[Dataset records]
==================================================
(* ===== verification/ReassSpec.v ===== *)
(** * Reassembly: properties

    ip4_reass and ip_reass_tmr against their specification, and that the fragments of a
    datagram give the datagram in whatever order they come. *)

From stdpp Require Import sorting.
From S2P Require Import Prelude Def ListSeg InetChksum Ip4Addr Mem Memp Pbuf PbufMem PbufRef PbufChain PbufData Header Ip4 Ip4Frag Icmp IcmpSpec Reass ReassQueue ReassFree ReassStep.

#[local] Open Scope Z_scope.
#[local] Coercion Z.of_nat : nat >-> Z.

(** ** Specification: the pieces of a datagram *)

(** The data at an offset; the pieces [ps] cover everything from [e] on, and all start at
    a multiple of 8. *)
Definition piece : Type := Z * list Z.

Fixpoint tiles (e : Z) (ps : list piece) : Prop :=
  match ps with
  | [] => True
  | (o, d) :: r => o = e /\ o mod 8 = 0 /\ d <> [] /\ tiles (e + length d) r
  end.

Definition payload (ps : list piece) : list Z := concat ps.*2.

(** The packet [c] with the piece [x] of a datagram with the header [h] and [L] bytes. *)
Definition carries (h : list Z) (L : Z) (x : piece) (c : list Z) : Prop :=
  exists chk, c = frag_header h (20 + length x.2) (x.1 / 8 + if x.1 + length x.2 =? L then 0 else 8192) chk ++ x.2.

Definition key (f : frag) : piece := (f_start f, f_data f).

(** ** Lemmas: pieces *)

Definition behind (x y : piece) : Prop := x.1 + length x.2 <= y.1 /\ x.1 < y.1.

#[local] Instance behind_antisymm : AntiSymm (=) behind.
Proof. intros x y [_ H1] [_ H2]. lia. Qed.

Lemma tiles_bounds e ps : tiles e ps -> Forall (λ x, e <= x.1 /\ x.2 <> [] /\ x.1 mod 8 = 0 /\ x.1 + length x.2 <= e + length (payload ps)) ps.
Proof.
  revert e. induction ps as [|[o d] ps IH]; intros e H; [constructor|]. destruct H as (-> & H8 & Hd & H). unfold payload in *. cbn [fmap list_fmap snd concat]. rewrite length_app. constructor; [cbn; split_and!; try done; lia|].
  eapply Forall_impl; [exact (IH _ H)|]. cbn. intros x (H1 & H2 & H3 & H4). split_and!; try done; lia.
Qed.

Lemma tiles_sorted e ps : tiles e ps -> StronglySorted behind ps.
Proof.
  revert e. induction ps as [|[o d] ps IH]; intros e H; [constructor|]. destruct H as (-> & _ & Hd & H). constructor; [by eapply IH|]. eapply Forall_impl; [exact (tiles_bounds _ _ H)|].
  intros x (H1 & _). assert (0 < length d)%nat by (destruct d; [done|cbn; lia]). unfold behind. cbn. lia.
Qed.

Lemma ordered_sorted fs : ordered fs -> StronglySorted behind (key <$> fs).
Proof.
  induction fs as [|f fs IH]; intros H; [constructor|]. cbn. constructor; [by apply IH, (ordered_cons f)|]. apply Forall_fmap. eapply Forall_impl; [exact (ordered_head _ _ H)|]. intros g Hg. exact Hg.
Qed.

(** When every piece is there they are in order. *)
Lemma all_there fs ps : ordered fs -> tiles 0 ps -> key <$> fs ≡ₚ ps -> key <$> fs = ps.
Proof. intros Ho Ht Hp. eapply (StronglySorted_unique behind); [by apply ordered_sorted|by eapply tiles_sorted|done]. Qed.

Lemma tiles_links e f fs : tiles e (key <$> f :: fs) -> f_start f = e /\ links (f :: fs) = true.
Proof.
  revert e f. induction fs as [|g fs IH]; intros e f (H1 & H2 & H3 & H4); [done|]. split; [done|]. destruct (IH _ _ H4) as [E1 E2]. change (links (f :: g :: fs)) with ((f_end f =? f_start g) && links (g :: fs)). rewrite E2, andb_true_r. apply Z.eqb_eq. unfold f_end. rewrite E1. lia.
Qed.

Lemma frag_bytes_keys fs : frag_bytes fs = payload (key <$> fs).
Proof. unfold frag_bytes, payload. rewrite <- list_fmap_compose. done. Qed.

Lemma payload_perm a b : a ≡ₚ b -> length (payload a) = length (payload b).
Proof. unfold payload. induction 1; cbn; rewrite ?length_app; lia. Qed.

Lemma payload_app a b : payload (a ++ b) = payload a ++ payload b.
Proof. unfold payload. by rewrite fmap_app, concat_app. Qed.

Lemma all_whole fs ps : ordered fs -> tiles 0 ps -> key <$> fs ≡ₚ ps -> ps <> [] -> whole fs = true /\ frag_bytes fs = payload ps.
Proof.
  intros Ho Ht Hp Hne. pose proof (all_there _ _ Ho Ht Hp) as E. rewrite frag_bytes_keys, E. split; [|done]. rewrite <- E in Ht, Hne. destruct fs as [|f fs]; [done|]. destruct (tiles_links _ _ _ Ht) as [E1 E2]. unfold whole. by rewrite E1, E2.
Qed.

Lemma ordered_last fs e g : ordered fs -> last fs = Some e -> g ∈ fs -> f_end g <= f_end e.
Proof.
  revert g. induction fs as [|f fs IH]; intros g Ho Hl Hg; [done|]. destruct fs as [|f1 fs]; [injection Hl as ->; apply list_elem_of_singleton in Hg as ->; done|].
  pose proof (ordered_cons _ _ Ho) as Ho'. change (last (f :: f1 :: fs)) with (last (f1 :: fs)) in Hl. apply elem_of_cons in Hg as [->|Hg]; [|by apply IH]. destruct Ho as (H1 & _). pose proof (IH f1 Ho' Hl ltac:(by left)). assert (f_start f1 <= f_end f1) by (unfold f_end; lia). lia.
Qed.

(** Only then is the datagram whole, when the last piece is there. *)
Lemma whole_all fs ps R : ordered fs -> tiles 0 ps -> (key <$> fs) ++ R ≡ₚ ps -> whole fs = true -> (exists g, g ∈ fs /\ f_end g = length (payload ps)) -> R = [].
Proof.
  intros Ho Ht Hp Hw (g & Hg & Eg). destruct fs as [|f fs]; [by apply not_elem_of_nil in Hg|]. unfold whole in Hw. apply andb_true_iff in Hw as [H0 Hk]. bool_to_prop.
  destruct (last (f :: fs)) as [e|] eqn:El; [|by apply last_None in El]. pose proof (links_length _ _ _ El Hk) as E. pose proof (ordered_last _ _ _ Ho El Hg). pose proof (payload_perm _ _ Hp) as Hlp. rewrite payload_app, length_app, <- frag_bytes_keys in Hlp.
  destruct R as [|x R]; [done|]. pose proof (tiles_bounds _ _ Ht) as Hb. rewrite <- Hp in Hb. apply Forall_app in Hb as [_ Hb]. apply Forall_cons in Hb as [(_ & Hx & _) _].
  change (payload (x :: R)) with (x.2 ++ payload R) in Hlp. rewrite length_app in Hlp. assert (0 < length x.2)%nat by (destruct x.2; [done|cbn; lia]). lia.
Qed.

(** A piece that is not there yet has a place. *)
Lemma place_some f fs : Forall (λ g, behind (key f) (key g) \/ behind (key g) (key f)) fs -> exists a c, place f fs = Some (a, c).
Proof.
  induction fs as [|g fs IH]; intros H; [by exists [], []|]. apply Forall_cons in H as [Hg H]. cbn [place]. unfold behind, key in Hg. cbn [fst snd] in Hg. destruct Hg as [[H1 H2]|[H1 H2]].
  - rewrite (proj2 (Z.ltb_lt _ _) H2). rewrite (proj2 (Z.ltb_ge (f_start g) (f_end f))) by (unfold f_end; lia). by eexists _, _.
  - rewrite (proj2 (Z.ltb_ge _ _)) by lia. rewrite (proj2 (Z.eqb_neq _ _)) by lia. rewrite (proj2 (Z.ltb_ge (f_start f) (f_end g))) by (unfold f_end; lia). destruct (IH H) as (a & c & ->). by exists (g :: a), c.
Qed.

Lemma tiles_behind e ps K x R : tiles e ps -> K ++ x :: R ≡ₚ ps -> Forall (λ y, behind x y \/ behind y x) K.
Proof.
  intros Ht Hp. apply tiles_sorted in Ht. assert (Hps : exists A C, ps = A ++ x :: C /\ A ++ C ≡ₚ K ++ R).
  { assert (Hx : x ∈ ps) by (rewrite <- Hp; apply elem_of_app; right; by left). apply list_elem_of_split in Hx as (A & C & ->). exists A, C. split; [done|]. rewrite <- Permutation_middle in Hp. rewrite <- (Permutation_middle A C x) in Hp. by apply Permutation_cons_inv in Hp. }
  destruct Hps as (A & C & -> & Hac). apply Forall_forall. intros y Hy. assert (Hy' : y ∈ A ++ C) by (rewrite Hac; apply elem_of_app; by left). apply elem_of_app in Hy' as [Hy'|Hy'].
  - right. eapply (StronglySorted_app_1_elem_of behind A (x :: C)); [done|done|by left].
  - left. apply StronglySorted_app_1_r, StronglySorted_cons in Ht as [Ht _]. rewrite Forall_forall in Ht. by apply Ht.
Qed.

(** ** Lemmas: headers *)

Lemma frag_header_fields h len off chk :
  length h = 20%nat -> let fh := frag_header h len off chk in
  take 1 fh = take 1 h /\ le_val (take 2 (drop 6 fh)) = off / 256 + 256 * (off mod 256) /\ forall x, same_datagram x fh = same_datagram x h.
Proof.
  intros HL fh. unfold fh. clear fh. explode 20 h HL. unfold frag_header. splices. split; [done|]. split; [cbn; lia|]. intros x. done.
Qed.

Lemma frag_header_again h len off chk len' off' chk' : length h = 20%nat -> frag_header (frag_header h len off chk) len' off' chk' = frag_header h len' off' chk'.
Proof. intros HL. explode 20 h HL. unfold frag_header. splices. done. Qed.

Lemma land_bit x k : 0 <= k -> (Z.land x (2 ^ k) =? 0) = negb (Z.testbit x k).
Proof.
  intros Hk. destruct (Z.testbit x k) eqn:E; cbn [negb].
  - apply Z.eqb_neq. intros H. apply (f_equal (λ z, Z.testbit z k)) in H. rewrite Z.land_spec, E, Z.pow2_bits_true, Z.bits_0 in H by done. done.
  - apply Z.eqb_eq. apply Z.bits_inj'. intros n Hn. rewrite Z.land_spec, Z.bits_0, Z.pow2_bits_eqb by done. destruct (Z.eqb_spec k n) as [<-|]; [by rewrite E|by rewrite andb_false_r].
Qed.

Section Order.
Context `{MO : MemOptions} {MOk : MemOptionsOk} `{PO : PbufOptions} {POk : PbufOptionsOk} {St : Type} `{!PacketMemory St} {Lk : Type} `{LL : !LinkLayer Lk St} {Pl : Type} `{EP : !ElementPool Pl}.
Abbreviation reass := (reass (St := St) (Lk := Lk) (Pl := Pl)).
Abbreviation pst := (pstate (St := St)).

(** What the code reads of a packet that carries a piece. *)
Lemma carries_fields (s : pst) p b l h L x :
  incoming s p b l -> carries h L x (contents (data s) ((p, b) :: l)) -> length h = 20%nat -> take 1 h = [0x45] -> x.1 mod 8 = 0 -> 0 <= x.1 -> x.1 + length x.2 <= 65515 ->
  IPH_HL_BYTES (data s) (p_payload b) = 20 /\ key (frag_of s p b l) = x
  /\ (Z.land (IPH_OFFSET (data s) (p_payload b)) (PP_HTONS IP_MF) =? 0) = (x.1 + length x.2 =? L)
  /\ exists u v w, read_bytes (data s) (p_payload b) 20 = frag_header h u v w.
Proof.
  intros Hin (chk & Ec) Hh H45 H8 H0 Hmax. set (mf := if x.1 + length x.2 =? L then 0 else 8192) in *. set (fh := frag_header h (20 + length x.2) (x.1 / 8 + mf) chk) in *.
  assert (Hfh : length fh = 20%nat) by (by apply frag_header_length). pose proof (in_len _ _ _ _ Hin) as Hlen. destruct (frag_header_fields h (20 + length x.2) (x.1 / 8 + mf) chk Hh) as (F1 & F2 & _). fold fh in F1, F2.
  assert (Er : read_bytes (data s) (p_payload b) 20 = fh) by (rewrite (read_contents s p b l 20), Ec by lia; by rewrite take_app_length').
  assert (Hmf : mf = 0 \/ mf = 8192) by (unfold mf; case_match; [by left|by right]). assert (Hu : is_u16 (x.1 / 8 + mf) /\ 0 <= x.1 / 8 < 8192) by (unfold_c; Z.div_mod_to_equations; lia).
  assert (Eo : IPH_OFFSET (data s) (p_payload b) = (x.1 / 8 + mf) / 256 + 256 * ((x.1 / 8 + mf) mod 256)) by (unfold IPH_OFFSET; by rewrite (load_at _ _ 6 2 20), Er by lia).
  assert (Eh : lwip_htons (IPH_OFFSET (data s) (p_payload b)) = x.1 / 8 + mf).
  { rewrite Eo. unfold lwip_htons. rewrite PP_HTONS_arith by (unfold_c; Z.div_mod_to_equations; lia). unfold is_u16 in Hu. Z.div_mod_to_equations. lia. }
  assert (Eob : IPH_OFFSET_BYTES (data s) (p_payload b) = x.1).
  { unfold IPH_OFFSET_BYTES. rewrite Eh, Z.land_comm, land_offmask. rewrite u16_small; unfold_c; Z.div_mod_to_equations; lia. }
  split_and!.
  - unfold IPH_HL_BYTES, IPH_HL, iph_vhl. rewrite (load_0 _ _ 1 20), Er, F1, H45 by lia. done.
  - unfold key, frag_of. cbn [f_start f_data]. rewrite Eob, Ec, drop_app_length' by done. by destruct x.
  - change (PP_HTONS IP_MF) with (2 ^ 5). rewrite land_bit, Eo, Z.testbit_odd, Z.shiftr_div_pow2 by lia. change (2 ^ 5) with 32. rewrite Zodd_mod. unfold mf in *. unfold is_u16 in Hu. clear -Hu Hmf.
    destruct (x.1 + length x.2 =? L); [replace (_ mod 2) with 0 by (Z.div_mod_to_equations; lia); done|replace (_ mod 2) with 1 by (Z.div_mod_to_equations; lia); done].
  - eexists _, _, _. exact Er.
Qed.

(** ** Lemmas: a datagram that is not complete *)

(** The datagram [d] has the pieces [K] of a datagram with the header [h] and the pieces
    [ps]. *)
Record partial (h : list Z) (ps K : list piece) (d : dgram) : Prop := Partial {
  pt_keys : key <$> dg_fs d ≡ₚ K;
  pt_order : ordered (dg_fs d);
  pt_hdr : exists u v w, dg_hdr d = frag_header h u v w;
  pt_last : Z.land (dg_flags d) IP_REASS_FLAG_LASTFRAG <> 0 <-> exists x, x ∈ K /\ x.1 + length x.2 = length (payload ps);
  pt_len : (exists x, x ∈ K /\ x.1 + length x.2 = length (payload ps)) -> dg_len d = length (payload ps)
}.

Lemma same_datagram_refl h : same_datagram h h = true.
Proof. unfold same_datagram. by rewrite !Z.eqb_refl. Qed.

Lemma same_datagram_comm x y : same_datagram x y = same_datagram y x.
Proof. unfold same_datagram. f_equal; [f_equal|]; apply Z.eqb_sym. Qed.

Lemma other_header h u v w d : length h = 20%nat -> other (frag_header h u v w) d = other h d.
Proof. intros HL. unfold other. by destruct (frag_header_fields h u v w HL) as (_ & _ & ->). Qed.

Lemma partial_same h ps K d : length h = 20%nat -> partial h ps K d -> other h d = false.
Proof.
  intros HL [_ _ (u & v & w & E) _ _]. unfold other. rewrite E, same_datagram_comm. destruct (frag_header_fields h u v w HL) as (_ & _ & ->). by rewrite same_datagram_refl.
Qed.

Lemma others_header h u v w D : length h = 20%nat -> Forall (λ e, other (frag_header h u v w) e = true) D <-> Forall (λ e, other h e = true) D.
Proof. intros HL. rewrite !Forall_forall. setoid_rewrite (other_header h u v w _ HL). done. Qed.

Lemma absorbs_first h u v w f D D' res ps :
  length h = 20%nat -> f_end f <= 65515 -> Forall (λ e, other h e = true) D -> absorbs (frag_header h u v w) f (f_end f =? length (payload ps)) D D' res ->
  exists d, D' = d :: D /\ res = None /\ partial h ps [key f] d.
Proof.
  intros HL Hnear Ho Ha. apply (others_header h u v w) in Ho; [|done]. assert (Hc : forall D1 d D2, D = D1 ++ d :: D2 -> other (frag_header h u v w) d = false -> False).
  { intros D1 d D2 -> Hd. apply Forall_app in Ho as [_ Ho]. apply Forall_cons in Ho as [Ho _]. congruence. }
  inversion Ha as [D1 d D2 Hd _ _ E1 E2 E3|D1 d D2 a c Hd _ _ d' E1 E2 E3|D0 e _ _ E1 E2 E3|D0 _ Hfar E1 E2 E3]; subst; [by destruct (Hc D1 d D2)|by destruct (Hc D1 d D2)| |lia].
  eexists. split; [done|]. split; [done|]. split; cbn [dg_fs dg_hdr dg_flags dg_len put new_dgram]; try done; [by eexists _, _, _| |].
  - destruct (Z.eqb_spec (f_end f) (length (payload ps))) as [E|E]; split; try done.
    + intros _. exists (key f). split; [by left|done].
    + intros (x & Hx & Ex). apply list_elem_of_singleton in Hx as ->. by destruct E.
  - intros (x & Hx & Ex). apply list_elem_of_singleton in Hx as ->. change (f_end f = length (payload ps)) in Ex. rewrite (proj2 (Z.eqb_eq _ _) Ex). exact Ex.
Qed.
==================================================
Copying word for word, give each line of the data above from the first one through the line containing "#[local] Open Scope Z_scope.", and nothing else.

(* ===== verification/ReassSpec.v ===== *)
(** * Reassembly: properties

    ip4_reass and ip_reass_tmr against their specification, and that the fragments of a
    datagram give the datagram in whatever order they come. *)

From stdpp Require Import sorting.
From S2P Require Import Prelude Def ListSeg InetChksum Ip4Addr Mem Memp Pbuf PbufMem PbufRef PbufChain PbufData Header Ip4 Ip4Frag Icmp IcmpSpec Reass ReassQueue ReassFree ReassStep.

#[local] Open Scope Z_scope.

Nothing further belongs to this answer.